House of Leaves is a terribly good book about a terribly nasty house, and at the very start there is a simple thing that is puzzling and troubling and only everso slightly wrong about the place. Two new doors have appeared while the family was away, and these doors create a corridor that lies, I think, behind one of the bedrooms. But this corridor is slightly longer on the inside than it can be given the length of the outside. It is off, but only by a millimeter or so.
Who would want to live in a place like that? Few of us, I reckon - but Miner Willy would probably be right at home.
Matt Wales, Reporter:
The Pit, Dark Souls 2
That hole is there from the beginning. It's one of the first things you'll see upon emerging into the golden rays of Majula's frozen, final sunset. It lies a short walk along the cliffs, the centrepiece of a run-down village, beckoning the curious with its intractable gloom.
But, in Dark Souls' usual way, there's a long road ahead before the pit reveals its secrets. You'll need the right mix of health upgrades, fall-damage-mitigating items, or, for those truly left-field thinkers, a ladder - and once they're yours, you can finally face its enigmatic yawn head on. However, you might well wish you hadn't.
The first few levels of Dark Souls 2's pit, known as the Grave of Saints, are, all things considered, relatively benign. It's gloomy, and faintly oppressive, sure, but neither are exactly unfamiliar in the world of Dark Souls. Once you've navigated the largely unremarkable catacombs though, fending off the occasional Rat King Covenant member, or their rodent kin, things rapidly take a turn.
Far below the Grave of Saints, in the smothering darkness (it was around about this point that I started to suspect the whole pit thing had been a terrible idea on my part), lies The Gutter. And what initially appears to mark the end of your downward journey rapidly transpires to be a maddening chamber of almost total blackness. A gaping, sweaty palmed nightmare of endless, labyrinthine walkways - disorientating, far too narrow to be in any way practical, and full of creatures waiting in the shadows to nudge you to your doom.
It's pure claustrophobic terror, a gauntlet of suffocating vertical misery. And hours later - after a seemingly unending descent, of fending off a relentless assault of awful monstrosities hiding in the darkness, feeble torch in one hand and sporting a selection of nervous tics I'm pretty sure I didn't have before all this began - I finally reached the bottom, the strange rickety centre of inexplicable nothingness far beneath Majula's surface.
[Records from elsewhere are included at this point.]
(** * journals-keyword-searching: author works pipeline

    A shallow embedding of [authors_works.py] (concurrent, cursor-paginated
    fetch and the per-pair export) and [authors_works_aggregate.py] (name
    normalisation and per-author aggregation), with the properties of the
    design document stated and settled against the code.

    Python values are modelled as follows.
    - A [str] is the list of its code points ([list Z]).
    - The interpreter's Unicode character database, which the code reaches
      through [unicodedata], [re] and the [str] methods, is a record of
      per-code-point tables ([UnicodeData]); the string algorithms built on
      it ([str.lower], [str.strip], NFKD, [int], ...) are written out.
    - [dict] and [set] are stdpp's [gmap] and [gset]. *)

From Stdlib Require Import ZArith String Ascii.
From stdpp Require Import gmap list sorting.

Open Scope Z_scope.

Set Warnings "-clear-no-such-hyp".

Abbreviation str := (list Z).

(** The code points of an ASCII literal. *)
Definition u (s : string) : str :=
  map (fun a => Z.of_nat (nat_of_ascii a)) (list_ascii_of_string s).

(** ** The Unicode character database *)

Record UnicodeData := {
  (** full compatibility decomposition of one code point, as NFKD expands it
      before canonical ordering (a code point without one maps to itself) *)
  decomposition : Z -> list Z;
  (** [unicodedata.combining]: the canonical combining class *)
  combining : Z -> Z;
  (** [str.isalnum] on one code point; [\w] of [re] is this or ['_'] *)
  isalnum : Z -> bool;
  (** [str.isspace] on one code point; also [\s] of [re] and what
      [str.strip()] removes *)
  isspace : Z -> bool;
  (** the decimal digit value, for code points of category Nd *)
  todecimal : Z -> option Z;
  (** full case mappings *)
  tolower : Z -> list Z;
  toupper : Z -> list Z;
  totitle : Z -> list Z;
  (** the Cased and Case_Ignorable properties, read by [str.lower] around a
      capital sigma *)
  cased : Z -> bool;
  case_ignorable : Z -> bool
}.

Module Py.
Section Builtins.
Variable U : UnicodeData.

(** *** [unicodedata.normalize('NFKD', s)] *)

(** One step of canonical ordering on the reversed text: the new code point
    moves back over the marks of a greater combining class. *)
Fixpoint bubble (c : Z) (racc : list Z) : list Z :=
  match racc with
  | d :: r =>
      if negb (combining U c =? 0) && negb (combining U d =? 0)
         && (combining U c <? combining U d)
      then d :: bubble c r
      else c :: racc
  | [] => [c]
  end.

Definition canonical_order (s : str) : str :=
  rev (fold_left (fun racc c => bubble c racc) s []).

Definition nfkd (s : str) : str :=
  canonical_order (flat_map (decomposition U) s).

(** *** [re] character classes *)

Definition hyphen : Z := 45.
Definition space : Z := 32.
Definition underscore : Z := 95.

Definition is_word (c : Z) : bool := isalnum U c || (c =? underscore).

(** *** [str.strip()] *)

Fixpoint lstrip (s : str) : str :=
  match s with
  | c :: r => if isspace U c then lstrip r else s
  | [] => []
  end.

Definition rstrip (s : str) : str := rev (lstrip (rev s)).

Definition strip (s : str) : str := rstrip (lstrip s).

(** *** [str.lower()] *)

Definition capital_sigma : Z := 931.
Definition small_sigma : Z := 963.
Definition small_final_sigma : Z := 962.

(** The first code point that is not case-ignorable. *)
Fixpoint skip_ignorable (s : str) : option Z :=
  match s with
  | c :: r => if case_ignorable U c then skip_ignorable r else Some c
  | [] => None
  end.

(** The Final_Sigma context: a cased letter before (over case-ignorable
    ones), none after. [before] is the preceding text, nearest first. *)
Definition final_sigma (before after : str) : bool :=
  match skip_ignorable before with
  | Some c =>
      cased U c &&
      match skip_ignorable after with
      | Some d => negb (cased U d)
      | None => true
      end
  | None => false
  end.

Definition lower_at (before : str) (c : Z) (after : str) : list Z :=
  if c =? capital_sigma
  then [if final_sigma before after then small_final_sigma else small_sigma]
  else tolower U c.

Fixpoint lower_from (before : str) (s : str) : str :=
  match s with
  | c :: r => lower_at before c r ++ lower_from (c :: before) r
  | [] => []
  end.

Definition lower (s : str) : str := lower_from [] s.

(** *** [str.upper()] *)

Definition upper (s : str) : str := flat_map (toupper U) s.

(** *** [str.capitalize()]: first code point in title case, the rest lowered *)

Definition capitalize (s : str) : str :=
  match s with
  | c :: r => totitle U c ++ lower_from [c] r
  | [] => []
  end.

(** *** [str.split()] without arguments: the maximal runs without white space *)

Fixpoint split_ws_from (cur : str) (s : str) : list str :=
  match s with
  | c :: r =>
      if isspace U c
      then (if cur is [] then split_ws_from [] r else rev cur :: split_ws_from [] r)
      else split_ws_from (c :: cur) r
  | [] => if cur is [] then [] else [rev cur]
  end.

Definition split_ws (s : str) : list str := split_ws_from [] s.

(** *** [int(s)] on a string, base 10

    [None] stands for [ValueError].  Code points below 127 are read as
    they are (white space is then that of C: blank and U+0009..U+000D);
    above, Unicode white space counts as a blank and Unicode decimal digits
    as their value.  One underscore may separate two digits.  The
    interpreter's limit on the number of digits is not modelled. *)

Definition int_space (c : Z) : bool :=
  if c <? 127 then (c =? 32) || ((9 <=? c) && (c <=? 13)) else isspace U c.

Definition int_digit (c : Z) : option Z :=
  if c <? 127
  then (if (48 <=? c) && (c <=? 57) then Some (c - 48) else None)
  else todecimal U c.

Fixpoint int_skip (s : str) : str :=
  match s with
  | c :: r => if int_space c then int_skip r else s
  | [] => []
  end.

(** The digits after the first; [after_underscore] tells that the preceding
    code point was an underscore.  Returns the value and the unread text. *)
Fixpoint int_digits (acc : Z) (after_underscore : bool) (s : str)
  : option (Z * str) :=
  match s with
  | c :: r =>
      match int_digit c with
      | Some d => int_digits (10 * acc + d) false r
      | None =>
          if c =? underscore
          then (if after_underscore then None else int_digits acc true r)
          else (if after_underscore then None else Some (acc, s))
      end
  | [] => if after_underscore then None else Some (acc, [])
  end.

Definition int_unsigned (s : str) : option Z :=
  match s with
  | c :: r =>
      match int_digit c with
      | Some d =>
          match int_digits d false r with
          | Some (v, rest) => if int_skip rest is [] then Some v else None
          | None => None
          end
      | None => None
      end
  | [] => None
  end.

Definition int (s : str) : option Z :=
  match int_skip s with
  | c :: r =>
      if c =? 43 then int_unsigned r
      else if c =? 45 then Z.opp <$> int_unsigned r
      else int_unsigned (c :: r)
  | [] => None
  end.

End Builtins.

(** *** [sep.join(parts)] *)

Fixpoint join (sep : str) (parts : list str) : str :=
  match parts with
  | [] => []
  | [p] => p
  | p :: ps => p ++ sep ++ join sep ps
  end.

(** *** [s.split(sep)] on a one-character separator *)

Fixpoint split_on_from (sep : Z) (cur : str) (s : str) : list str :=
  match s with
  | c :: r =>
      if c =? sep then rev cur :: split_on_from sep [] r
      else split_on_from sep (c :: cur) r
  | [] => [rev cur]
  end.

Definition split_on (sep : Z) (s : str) : list str := split_on_from sep [] s.

(** *** [s.replace(old, new)] for a non-empty [old]: the occurrences are
    found from the left and do not overlap.  [skip] counts the code points
    of a match still to be passed over. *)

Fixpoint is_prefix_of (p s : str) : bool :=
  match p, s with
  | [], _ => true
  | _ :: _, [] => false
  | c :: p', d :: s' => (c =? d) && is_prefix_of p' s'
  end.

Fixpoint replace_from (old new : str) (skip : nat) (s : str) : str :=
  match s with
  | c :: r =>
      match skip with
      | S k => replace_from old new k r
      | O =>
          if is_prefix_of old s
          then new ++ replace_from old new (pred (length old)) r
          else c :: replace_from old new 0 r
      end
  | [] => []
  end.

Definition replace (old new s : str) : str := replace_from old new 0 s.

(** *** [s.strip(chars)] *)

Definition in_chars (chars : str) (c : Z) : bool := bool_decide (c ∈ chars).

Fixpoint lstrip_chars (chars : str) (s : str) : str :=
  match s with
  | c :: r => if in_chars chars c then lstrip_chars chars r else s
  | [] => []
  end.

Definition strip_chars (chars : str) (s : str) : str :=
  rev (lstrip_chars chars (rev (lstrip_chars chars s))).

End Py.

(** ** [authors_works_aggregate.py]: the normaliser *)

Module Normalizer.
Section Normalizer.
Variable U : UnicodeData.

(** [''.join(c for c in name if not unicodedata.combining(c))] *)
Definition strip_combining (s : str) : str :=
  filter (fun c => combining U c = 0) s.

(** [re.sub(r'[^\w\s-]', '', name)] *)
Definition kept (c : Z) : bool :=
  Py.is_word U c || isspace U c || (c =? Py.hyphen).

Definition strip_punctuation (s : str) : str :=
  filter (fun c => kept c = true) s.

(** [re.sub(r'[-\s]+', ' ', name)]: [in_run] tells that the preceding code
    point already belonged to the run being replaced. *)
Definition is_sep (c : Z) : bool := (c =? Py.hyphen) || isspace U c.

Fixpoint collapse_from (in_run : bool) (s : str) : str :=
  match s with
  | c :: r =>
      if is_sep c
      then (if in_run then collapse_from true r
            else Py.space :: collapse_from true r)
      else c :: collapse_from false r
  | [] => []
  end.

Definition collapse (s : str) : str := collapse_from false s.

Definition normalize_name (name : str) : str :=
  match name with
  | [] => []
  | _ =>
      let name := Py.nfkd U name in
      let name := strip_combining name in
      let name := strip_punctuation name in
      let name := collapse name in
      Py.strip U (Py.lower U name)
  end.

(** *** Reading [normalize_name] *)

(** The decomposed text without its marks. *)
Definition letters (s : str) : str := strip_combining (Py.nfkd U s).

(** The steps after the removal of the marks. *)
Definition finish (s : str) : str :=
  Py.strip U (Py.lower U (collapse (strip_punctuation s))).

(** What [str.lower] can put for a code point: its lower case, and for the
    capital sigma either small sigma. *)
Definition lower_out (c : Z) : list Z :=
  if c =? Py.capital_sigma then [Py.small_sigma; Py.small_final_sigma]
  else tolower U c.

(** A code point that the steps leave as it is. *)
Definition stable (d : Z) : Prop :=
  decomposition U d = [d] ∧ combining U d = 0 ∧ Py.is_word U d = true ∧
  is_sep d = false ∧ tolower U d = [d] ∧ d <> Py.capital_sigma.

(** Two code points that lower to the same, and are alike for the
    punctuation step and for the context of a capital sigma. *)
Definition case_variant (a b : Z) : Prop :=
  a <> Py.capital_sigma ∧ b <> Py.capital_sigma ∧
  tolower U a = tolower U b ∧ kept a = kept b ∧
  is_sep a = false ∧ is_sep b = false ∧
  cased U a = cased U b ∧ case_ignorable U a = case_ignorable U b.

(** Two code points that [normalize_name] does not tell apart: the same,
    two separators (hyphen or white space), or two case variants. *)
Definition same_letter (a b : Z) : Prop :=
  a = b ∨ (is_sep a = true ∧ is_sep b = true) ∨ case_variant a b.

#[global] Instance stable_dec d : Decision (stable d).
Proof. unfold stable. apply _. Defined.

#[global] Instance case_variant_dec a b : Decision (case_variant a b).
Proof. unfold case_variant. apply _. Defined.

(** Capital ASCII letters in lower case. *)
Definition ascii_lower (c : Z) : Z :=
  if (65 <=? c) && (c <=? 90) then c + 32 else c.

(** Hyphens as blanks. *)
Definition hyphen_to_space (c : Z) : Z :=
  if c =? Py.hyphen then Py.space else c.

(** The properties of the character database that the results below rely
    on.  They hold of the Unicode data ([Latin1.laws] checks them on the
    table of this file). *)
Record UnicodeLaws : Prop := {
  (** decompositions are full *)
  law_decomposition : ∀ c d,
    d ∈ decomposition U c -> decomposition U d = [d];
  (** the lower case of a word character that is no mark and has no
      decomposition is made of stable word characters *)
  law_lower : ∀ c d,
    decomposition U c = [c] -> combining U c = 0 -> Py.is_word U c = true ->
    d ∈ lower_out c -> stable d;
  law_lower_nonempty : ∀ c,
    decomposition U c = [c] -> combining U c = 0 -> Py.is_word U c = true ->
    tolower U c <> [];
  (** the blank *)
  law_space :
    decomposition U Py.space = [Py.space] ∧ combining U Py.space = 0 ∧
    isspace U Py.space = true ∧ tolower U Py.space = [Py.space] ∧
    cased U Py.space = false;
  (** white space and the hyphen are no word characters *)
  law_isspace_word : ∀ c, isspace U c = true -> Py.is_word U c = false;
  law_hyphen :
    decomposition U Py.hyphen = [Py.hyphen] ∧ combining U Py.hyphen = 0 ∧
    Py.is_word U Py.hyphen = false;
  (** white space decomposes into white space *)
  law_isspace_decomposition : ∀ c d,
    isspace U c = true -> d ∈ decomposition U c ->
    combining U d = 0 ∧ isspace U d = true;
  (** the ASCII letters: no decomposition, and the capital is a case
      variant of the small one *)
  law_ascii_case : ∀ c,
    65 <= c <= 90 ->
    decomposition U c = [c] ∧ combining U c = 0 ∧
    decomposition U (c + 32) = [c + 32] ∧ combining U (c + 32) = 0 ∧
    case_variant c (c + 32)
}.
I was, it's fair to say, a bit of a wreck by the time I'd navigated that hellish, sightless pit, but still flushed with pride at my perseverance - and, frankly thrilled that I'd reached the end unscathed. Except of course, I hadn't. There's another level below the Gutter - a pounding, pulsating thrum of queasy, suffocating terror, where grasping shadows lurk, and little shit-headed statues vomit endless toxins. After all that, I just couldn't take any more, so obviously I turned the whole thing off and ran away.
Dark Souls 2's pit is a fantastic bit of design - a wonderful, perfectly paced bit of escalating terror, and an astute bit of mindfuckery to ensnare the fatally curious. There's a lot of this delightfully devious, mechanically inventive stuff in Dark Souls 2, and it's one of the reasons why, in among the sometime wonky geography and unquestionable rough patches, I still think it's an utter gem. That pit though? Never again.